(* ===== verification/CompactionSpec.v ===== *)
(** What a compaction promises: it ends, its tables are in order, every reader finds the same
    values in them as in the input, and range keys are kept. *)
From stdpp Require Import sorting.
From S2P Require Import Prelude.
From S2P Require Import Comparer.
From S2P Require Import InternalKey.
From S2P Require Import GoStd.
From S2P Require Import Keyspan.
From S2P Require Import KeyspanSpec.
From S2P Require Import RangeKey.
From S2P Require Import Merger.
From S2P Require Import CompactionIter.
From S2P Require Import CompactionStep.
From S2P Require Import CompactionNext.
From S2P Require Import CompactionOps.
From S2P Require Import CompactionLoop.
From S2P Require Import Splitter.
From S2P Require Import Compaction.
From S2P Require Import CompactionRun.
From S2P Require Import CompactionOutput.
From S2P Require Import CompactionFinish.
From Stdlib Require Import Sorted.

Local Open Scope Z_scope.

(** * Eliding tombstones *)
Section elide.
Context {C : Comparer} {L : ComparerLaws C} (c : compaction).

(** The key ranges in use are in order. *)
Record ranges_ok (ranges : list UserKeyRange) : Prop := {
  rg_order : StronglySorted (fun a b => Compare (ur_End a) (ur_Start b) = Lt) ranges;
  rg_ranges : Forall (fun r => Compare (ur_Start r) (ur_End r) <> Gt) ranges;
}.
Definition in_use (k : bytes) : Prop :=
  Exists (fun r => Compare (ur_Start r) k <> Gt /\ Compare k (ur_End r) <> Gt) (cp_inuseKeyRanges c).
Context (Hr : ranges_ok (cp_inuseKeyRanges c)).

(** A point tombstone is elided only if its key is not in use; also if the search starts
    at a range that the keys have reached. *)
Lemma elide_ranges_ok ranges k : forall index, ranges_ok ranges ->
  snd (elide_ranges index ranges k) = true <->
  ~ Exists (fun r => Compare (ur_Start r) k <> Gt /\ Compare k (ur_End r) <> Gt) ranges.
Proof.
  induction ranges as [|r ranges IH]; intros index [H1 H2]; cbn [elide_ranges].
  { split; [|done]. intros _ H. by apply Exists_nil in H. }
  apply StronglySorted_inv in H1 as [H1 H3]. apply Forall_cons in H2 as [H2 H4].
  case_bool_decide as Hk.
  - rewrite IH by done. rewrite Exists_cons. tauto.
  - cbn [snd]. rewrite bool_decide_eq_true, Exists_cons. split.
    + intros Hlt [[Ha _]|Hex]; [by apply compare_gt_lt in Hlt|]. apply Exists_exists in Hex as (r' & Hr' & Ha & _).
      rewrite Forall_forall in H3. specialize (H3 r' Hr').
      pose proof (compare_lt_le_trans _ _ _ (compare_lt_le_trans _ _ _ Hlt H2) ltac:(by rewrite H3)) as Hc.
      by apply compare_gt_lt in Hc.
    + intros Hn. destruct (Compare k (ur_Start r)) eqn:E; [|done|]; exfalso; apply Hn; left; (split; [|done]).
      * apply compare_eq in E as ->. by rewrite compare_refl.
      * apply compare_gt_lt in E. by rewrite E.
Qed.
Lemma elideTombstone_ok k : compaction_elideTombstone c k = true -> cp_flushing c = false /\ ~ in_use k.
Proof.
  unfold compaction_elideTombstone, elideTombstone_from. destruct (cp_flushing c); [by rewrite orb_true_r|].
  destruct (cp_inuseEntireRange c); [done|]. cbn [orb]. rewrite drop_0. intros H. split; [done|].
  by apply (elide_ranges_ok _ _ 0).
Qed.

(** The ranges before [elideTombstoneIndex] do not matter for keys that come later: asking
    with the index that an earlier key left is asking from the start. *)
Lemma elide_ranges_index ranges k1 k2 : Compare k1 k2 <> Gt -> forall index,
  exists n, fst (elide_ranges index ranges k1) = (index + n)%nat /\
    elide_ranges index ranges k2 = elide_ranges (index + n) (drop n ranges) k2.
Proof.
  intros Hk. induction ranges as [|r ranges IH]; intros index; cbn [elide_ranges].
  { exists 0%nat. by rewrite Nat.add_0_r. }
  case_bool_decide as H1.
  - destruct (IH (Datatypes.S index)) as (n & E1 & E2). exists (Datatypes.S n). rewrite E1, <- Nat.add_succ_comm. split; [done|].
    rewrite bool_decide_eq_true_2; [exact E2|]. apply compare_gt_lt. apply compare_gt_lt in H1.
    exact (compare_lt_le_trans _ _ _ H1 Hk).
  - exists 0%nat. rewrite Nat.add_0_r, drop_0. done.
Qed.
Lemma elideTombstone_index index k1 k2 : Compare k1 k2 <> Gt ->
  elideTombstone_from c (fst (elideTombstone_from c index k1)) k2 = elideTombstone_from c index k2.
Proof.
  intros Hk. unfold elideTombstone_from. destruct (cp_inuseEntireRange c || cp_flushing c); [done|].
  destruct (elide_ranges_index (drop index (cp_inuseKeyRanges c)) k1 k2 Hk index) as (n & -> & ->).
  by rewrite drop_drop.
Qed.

--

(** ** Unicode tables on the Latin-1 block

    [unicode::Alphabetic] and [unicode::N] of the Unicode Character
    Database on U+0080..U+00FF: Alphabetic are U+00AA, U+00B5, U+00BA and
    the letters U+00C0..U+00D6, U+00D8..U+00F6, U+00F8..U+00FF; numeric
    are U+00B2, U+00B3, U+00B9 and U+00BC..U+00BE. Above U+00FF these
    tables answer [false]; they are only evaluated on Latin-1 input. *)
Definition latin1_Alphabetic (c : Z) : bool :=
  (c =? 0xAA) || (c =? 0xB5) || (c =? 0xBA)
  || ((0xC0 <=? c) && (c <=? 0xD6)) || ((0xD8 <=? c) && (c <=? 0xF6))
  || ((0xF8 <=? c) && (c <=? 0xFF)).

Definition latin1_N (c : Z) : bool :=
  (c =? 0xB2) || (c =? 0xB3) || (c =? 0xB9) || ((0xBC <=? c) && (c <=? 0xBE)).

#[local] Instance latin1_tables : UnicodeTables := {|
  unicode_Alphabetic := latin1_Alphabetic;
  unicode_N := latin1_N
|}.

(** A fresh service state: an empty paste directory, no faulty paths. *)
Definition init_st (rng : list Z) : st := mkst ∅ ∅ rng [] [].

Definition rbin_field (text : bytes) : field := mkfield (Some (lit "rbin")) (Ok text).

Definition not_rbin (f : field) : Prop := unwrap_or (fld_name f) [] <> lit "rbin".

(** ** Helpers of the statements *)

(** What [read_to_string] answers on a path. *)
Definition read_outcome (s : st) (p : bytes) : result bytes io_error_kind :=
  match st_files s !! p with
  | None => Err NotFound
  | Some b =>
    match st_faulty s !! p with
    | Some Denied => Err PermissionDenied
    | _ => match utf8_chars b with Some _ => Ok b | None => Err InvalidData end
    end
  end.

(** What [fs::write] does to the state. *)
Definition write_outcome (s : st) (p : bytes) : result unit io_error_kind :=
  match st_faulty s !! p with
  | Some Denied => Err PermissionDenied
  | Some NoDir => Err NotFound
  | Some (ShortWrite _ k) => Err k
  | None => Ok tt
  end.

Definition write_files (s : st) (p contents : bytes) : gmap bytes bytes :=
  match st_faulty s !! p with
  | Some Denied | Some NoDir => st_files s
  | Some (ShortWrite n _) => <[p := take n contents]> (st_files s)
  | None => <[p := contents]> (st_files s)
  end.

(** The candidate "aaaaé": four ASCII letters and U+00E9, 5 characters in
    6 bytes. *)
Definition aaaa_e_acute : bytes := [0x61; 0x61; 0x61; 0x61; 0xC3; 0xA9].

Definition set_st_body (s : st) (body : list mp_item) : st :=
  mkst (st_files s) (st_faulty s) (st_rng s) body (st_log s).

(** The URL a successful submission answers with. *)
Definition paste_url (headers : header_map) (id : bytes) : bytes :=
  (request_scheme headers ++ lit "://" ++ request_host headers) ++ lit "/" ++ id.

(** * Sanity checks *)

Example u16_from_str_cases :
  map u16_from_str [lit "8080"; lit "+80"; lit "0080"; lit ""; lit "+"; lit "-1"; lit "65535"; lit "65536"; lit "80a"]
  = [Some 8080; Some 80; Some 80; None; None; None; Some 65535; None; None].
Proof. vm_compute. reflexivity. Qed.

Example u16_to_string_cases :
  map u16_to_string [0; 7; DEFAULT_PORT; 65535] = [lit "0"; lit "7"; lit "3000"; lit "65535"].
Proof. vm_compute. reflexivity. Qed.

(Exercise requirements): Output, from the data above, the lines from the line with "(* ===== verification/CompactionSpec.v" to the line with "From S2P Require Import GoStd." exactly as they stand, both ends included and nothing else.

(Output of the exercise):
(* ===== verification/CompactionSpec.v ===== *)
(** What a compaction promises: it ends, its tables are in order, every reader finds the same
    values in them as in the input, and range keys are kept. *)
From stdpp Require Import sorting.
From S2P Require Import Prelude.
From S2P Require Import Comparer.
From S2P Require Import InternalKey.
From S2P Require Import GoStd.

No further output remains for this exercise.